▼

Lemma worker_run_witness :
  fed_rest (snd (run (worker settings) (relay odd))) /\
  after_run settings (fun a => a = odd) 1000 (w_db (relay odd)) (w_db (snd (run (worker settings) (relay odd)))).
Proof. apply (worker_run settings (fun a => a = odd) (relay odd)); [intros n; reflexivity|apply rest_relay]. Defined.

Lemma fed_history_witness : fed_history (relay odd) (snd (run (worker settings) (relay odd))).
Proof.
  apply (fed_queue_history settings); [apply rest_relay|apply wf_relay|]. eapply rtc_once, step_worker.
Defined.

(** A run every 29102 seconds. *)
Definition wait (w : world (rstore (Redis := Mem_Redis))) : world (rstore (Redis := Mem_Redis)) :=
  set_now (w_now w + 29102) w.
Definition round (w : world (rstore (Redis := Mem_Redis))) : world (rstore (Redis := Mem_Redis)) :=
  snd (run (worker settings) (wait w)).

Lemma rounds_iter N n w :
  (forall i, i < n -> between N (Nat.iter i round w) (wait (Nat.iter i round w))) ->
  worker_rounds settings N n w (Nat.iter n round w).
Proof.
  revert w. induction n as [|n IH]; intros w Hb; [constructor|].
  rewrite Nat.iter_succ_r. eapply (rounds_S settings N n w (wait w)); [apply (Hb 0); lia|].
  apply (IH (round w)). intros i Hi. rewrite <- Nat.iter_succ_r. apply Hb. lia.
Qed.

Lemma wait_between N w :
  fed_rest w -> length (List.filter unsettled (t_fedqueue (w_db w))) <= BATCH_SIZE -> net_is N w -> between N w (wait w).
Proof.
  intros Hr Hl Hn. split; [exact Hr| |by intros k r Hk _|exact Hl|exact Hn].
  cbn. unfold IN_FLIGHT_TIMEOUT_SECONDS. lia.
Qed.

Ltac round_ok :=
  apply wait_between; [split; [vm_compute; reflexivity|vm_compute; apply NoDup_singleton]|vm_compute; lia|
                       intros m; vm_compute; repeat split; eauto].

Lemma silent_rounds : worker_rounds settings polite_answer 11 (relay (no_network 0)) (Nat.iter 11 round (relay (no_network 0))).
Proof. apply rounds_iter. intros i Hi. do 11 (destruct i as [|i]; [round_ok|]). lia. Qed.

Lemma odd_rounds : worker_rounds settings odd_answer 3 (relay odd) (Nat.iter 3 round (relay odd)).
Proof. apply rounds_iter. intros i Hi. do 3 (destruct i as [|i]; [round_ok|]). lia. Qed.


Lemma odd_witness :
  exists r', fed "row" (w_db (Nat.iter 3 round (relay odd))) = Some r' /\ unsettled r' = true /\ fq_attempts r' = 0%Z.
Proof.
  apply (odd_answer_never_settles settings 3 (relay odd) _ "row" pending);
    [vm_compute; reflexivity|vm_compute; reflexivity|exact odd_rounds|reflexivity|reflexivity|vm_compute; discriminate].
Defined.
End FedDemo.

▲

# EXERCISE GOAL
Show all lines from the entries that hold "reflexivity".

# PROBLEM SOLUTION
Proof. apply (worker_run settings (fun a => a = odd) (relay odd)); [intros n; reflexivity|apply rest_relay]. Defined.
  apply wait_between; [split; [vm_compute; reflexivity|vm_compute; apply NoDup_singleton]|vm_compute; lia|
    [vm_compute; reflexivity|vm_compute; reflexivity|exact odd_rounds|reflexivity|reflexivity|vm_compute; discriminate].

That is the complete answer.